If Oprah Is Right then so Is Karl Marx

Religious suffering is, at one and the same time, the expression of real suffering and a protest against real suffering. Religion  is the sigh of the oppressed creature, the heart of a heartless world, and the soul of soulless conditions. It is the opium of the people. The abolition of religion as the illusory happiness of the people is the demand for their real happiness. To call them to give up their illusions about their condition is to call them to give up a condition that requires illusions.

There were three great German philosophers that specialized in what might be called a hermeneutic of suspicion. As their work became popular, the views became more prevalent, but we must credit these three as the founders of a deep philosophical stance of suspicion toward any authority of power. They were Sigmund Freud, Karl Marx, and Friedrich Nietzsche. The above quote is from Marx, though you may be more familiar with the abridged version—religion is the opiate of the masses—than the longhand one above, but the idea remains the same: religion is a form of crowd control. It dulls the people to keep them in check. It is nothing more than an illusion and that illusion must be broken for them to obtain true happiness.

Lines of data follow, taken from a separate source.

(** ** One set *)
Definition metadata_typed (m : ExfatObjectMetadata) : Prop :=
  let t := om_timestamps m in
  om_file_attributes m <= u16_max /\ ts_create t <= u32_max /\ ts_modified t <= u32_max /\
  ts_accessed t <= u32_max /\ ts_create_centiseconds t <= u8_max /\
  ts_modified_centiseconds t <= u8_max /\ ts_create_utc_offset t <= u8_max /\
  ts_modified_utc_offset t <= u8_max /\ ts_accessed_utc_offset t <= u8_max.
Definition storage_typed (storage : N * N * N * bool) : Prop :=
  let '(first, valid, data, _) := storage in
  first <= u32_max /\ valid <= u64_max /\ data <= u64_max.

(** The fields of the two fixed entries of a set. *)
Record head_written (m : ExfatObjectMetadata) (storage : N * N * N * bool) (name_length hash : N)
    (entries : N) (set : list byte) : Prop := mkHeadWritten {
  hw_type : field 1 set 0 = TYPE_FILE;
  hw_count : field 1 set 1 = entries + 1;
  hw_attributes : field 2 set 4 = om_file_attributes m;
  hw_reserved1 : zeros 6 8 set;
  hw_create : field 4 set 8 = ts_create (om_timestamps m);
  hw_modified : field 4 set 12 = ts_modified (om_timestamps m);
  hw_accessed : field 4 set 16 = ts_accessed (om_timestamps m);
  hw_create_cs : field 1 set 20 = ts_create_centiseconds (om_timestamps m);
  hw_modified_cs : field 1 set 21 = ts_modified_centiseconds (om_timestamps m);
  hw_create_utc : field 1 set 22 = ts_create_utc_offset (om_timestamps m);
  hw_modified_utc : field 1 set 23 = ts_modified_utc_offset (om_timestamps m);
  hw_accessed_utc : field 1 set 24 = ts_accessed_utc_offset (om_timestamps m);
  hw_reserved2 : zeros 25 32 set;
  hw_stream : field 1 set 32 = TYPE_STREAM_EXTENSION;
  hw_flags : field 1 set 33 = if snd storage then 3 else 1;
  hw_reserved3 : zeros 34 35 set;
  hw_name_length : field 1 set 35 = name_length;
  hw_hash : field 2 set 36 = hash;
  hw_reserved4 : zeros 38 40 set;
  hw_valid : field 8 set 40 = snd (fst (fst storage));
  hw_reserved5 : zeros 48 52 set;
  hw_first : field 4 set 52 = fst (fst (fst storage));
  hw_data : field 8 set 56 = snd (fst storage)
}.
(** It depends on the first 64 bytes but for the checksum. *)
Lemma head_written_ext m storage n h e set set' :
  (forall lo hi, hi <= 64 -> hi <= 2 \/ 4 <= lo -> subslice lo hi set' = subslice lo hi set) ->
  head_written m storage n h e set -> head_written m storage n h e set'.
Proof.
  intros Hs [].
  assert (Hf : forall n o, o + N.of_nat n <= 64 -> o + N.of_nat n <= 2 \/ 4 <= o -> field n set' o = field n set o).
  { intros. unfold field. by rewrite Hs by lia. }
  assert (Hz : forall lo hi, hi <= 64 -> hi <= 2 \/ 4 <= lo -> zeros lo hi set -> zeros lo hi set').
  { intros lo hi ? ?. unfold zeros. by rewrite Hs by lia. }
  split; first [apply Hz; [lia | lia | assumption] | rewrite Hf by lia; assumption].
Qed.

Marx is brilliant, wrong, but brilliant. The reason I point this out is because for most religions I think he is right. I think most religions, from the eastern spiritualities to Islam are both avenues for oppression and imbedded with exhortations to obedience and hope that subjugates its adherents. Marx, as a German though, probably had Christianity in his sights. This is where I think he fails, that is in so far as the Christian religion is actually practiced in Spirit and in truth. This disclaimer is important. It is one thing to say that Marx is out and out wrong, but it is another to point out that is some ways we have made Marx right when we deviate from the roots of historic Christianity. No one shows this better than the priestess of modern spirituality Oprah Winfrey.

Allow me to make a few observations about Oprah’s comments here.

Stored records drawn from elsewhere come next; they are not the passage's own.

Lemma write_chain_size fat clusters fat' : write_chain fat clusters = Ok fat' -> len fat' = len fat.
Proof.
  unfold write_chain. intros H. apply fold_len in H; [done |]. intros b [i c] b' Hx.
  unfold write_link in Hx. inv_ok. sizes.
Qed.
Lemma build_fat_size geometry root layouts bitmap upcase bad order reused fat :
  build_fat geometry root layouts bitmap upcase bad order reused = Ok fat ->
  len fat = dg_fat_length_sectors geometry * dg_bytes_per_sector geometry.
Proof.
  unfold build_fat, fat_byte_length. intros H. inv_ok.
  apply fold_len in H.
  2: { intros b x b' Hx. destruct (rp_no_fat_chain x); [by inv_ok | by eapply write_chain_size]. }
  match goal with H : try_fold _ _ order = Ok _ |- _ => apply fold_len in H end.
  2: { intros b x b' Hx. destruct (x =? root); [|by inv_ok]. inv_ok. by eapply write_chain_size. }
  match goal with H : try_fold _ _ bad = Ok _ |- _ => apply fold_len in H end.
  2: { intros b x b' Hx. unfold write_fat_entry in Hx. inv_ok. sizes. }
  repeat match goal with H : write_chain _ _ = Ok _ |- _ => apply write_chain_size in H end.
  sizes. assert (Hz : forall n, len (replicate (N.to_nat n) x00) = n) by (intros; rewrite len_replicate; lia).
  rewrite Hz in *. lia.
Qed.
Lemma write_bitmap_size bytes allocated bytes' :
  write_bitmap bytes allocated = Ok bytes' -> len bytes' = len bytes.
Proof.
  unfold write_bitmap. intros H. apply fold_len in H; [done |]. intros b [i c] b' Hx.
  destruct c; inv_ok; [sizes | done].
Qed.

Lemma write_child_size layouts upcase cluster_bytes bytes cursor child bytes' cursor' :
  write_child layouts upcase cluster_bytes (bytes, cursor) child = Ok (bytes', cursor') ->
  len bytes' = len bytes.
Proof. unfold write_child. intros H. inv_ok. sizes. Qed.
Lemma write_tables_size bytes cursor bitmap upcase n table sum bytes' cursor' :
  write_tables bytes cursor bitmap upcase n table sum = Ok (bytes', cursor') -> len bytes' = len bytes.
Proof. unfold write_tables. intros H. inv_ok. sizes. Qed.
Lemma write_label_size bytes cursor label bytes' cursor' :
  write_label bytes cursor label = Ok (bytes', cursor') -> len bytes' = len bytes.
Proof.
  unfold write_label. intros H. inv_ok.
  match goal with H : try_fold _ _ _ = Ok _ |- _ => apply fold_len in H end; [sizes |].
  intros b [i c] b' Hx. sizes.
Qed.
Lemma build_directory_size object root layouts bitmap upcase n label table sum up cluster_bytes bytes l :
  layouts !! object = Some l ->
  build_directory object root layouts bitmap upcase n label table sum up cluster_bytes = Ok bytes ->
  exists allocation, allocation_from_clusters (lo_directory_clusters l) = Ok allocation /\
    len bytes = al_cluster_count allocation * cluster_bytes.
Proof.
  intros Hl. unfold build_directory. rewrite Hl. cbn [expect mbind outcome_bind]. intros H.
  apply bind_Ok in H as (al & Hal & H). apply bind_Ok in H as (size & Hsize & H).
  apply bind_Ok in H as ([b0 c0] & Hok & H). apply bind_Ok in H as ([b1 c1] & Hok0 & H).
  injection H as <-. unfold padded_allocation_bytes in Hsize. inv_ok. exists al. split; [done |].
  set (zeros := replicate _ x00) in *.
  assert (Hz : len zeros = al_cluster_count al * cluster_bytes)
    by (unfold zeros; rewrite len_replicate; lia).
  rewrite <- Hz. transitivity (len b0).
  - apply (try_fold_invariant (fun s : list byte * N => len (fst s) = len b0)) in Hok0; [done | done |].
    intros [b c] x [b' c'] _ Hs Hx. cbn [fst] in *. rewrite <- Hs. by eapply write_child_size.
  - destruct (object =? root); [|by inv_ok]. unfold write_root_entries in Hok. destruct label as [lab|].
    + apply bind_Ok in Hok as ([b2 c2] & H1 & H2). apply write_label_size in H1.
      apply write_tables_size in H2. congruence.
    + by apply write_tables_size in Hok.
Qed.

(** ** Where the writes go *)
Lemma push_all_Ok {A B} (f : A -> result B) l acc out :
  push_all f acc l = Ok out -> exists ys, out = acc ++ ys /\ Forall2 (fun x y => f x = Ok y) l ys.
Proof.
  unfold push_all. revert acc. induction l as [|x l IH]; intros acc H; simpl in H.
  - injection H as <-. exists []. by rewrite app_nil_r.
  - inv_ok. apply IH in H as (ys & -> & Hys). eexists (_ :: ys). rewrite <- app_assoc. split; [done |].
    by constructor.
Qed.

Lemma Forall2_from_right {A B} (R : A -> B -> Prop) l k y :
  Forall2 R l k -> y ∈ k -> exists x, R x y /\ x ∈ l.
Proof.
  intros HR (i & Hi)%list_elem_of_lookup. destruct (Forall2_lookup_r _ _ _ _ _ HR Hi) as (x & Hx & Hxy).
  exists x. split; [done |]. by apply list_elem_of_lookup_2 in Hx.
Qed.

What Are Belief and Faith?

Is there a difference for you between faith and belief?

Oprah answers yes, color me skeptical, because you cannot go through this life without beliefs. So far, so good. Faith, however, is about knowing “no matter what you are going to be okay.” To give her some grace on the matter, she is answering these questions on the fly in front of a studio audience to be televised later. So her answers might not be as robust as she would actually assent to given more time. But notice two things, the subject and the content of Oprah’s definition of faith.

  • Subject – “No matter what I am going to be okay.”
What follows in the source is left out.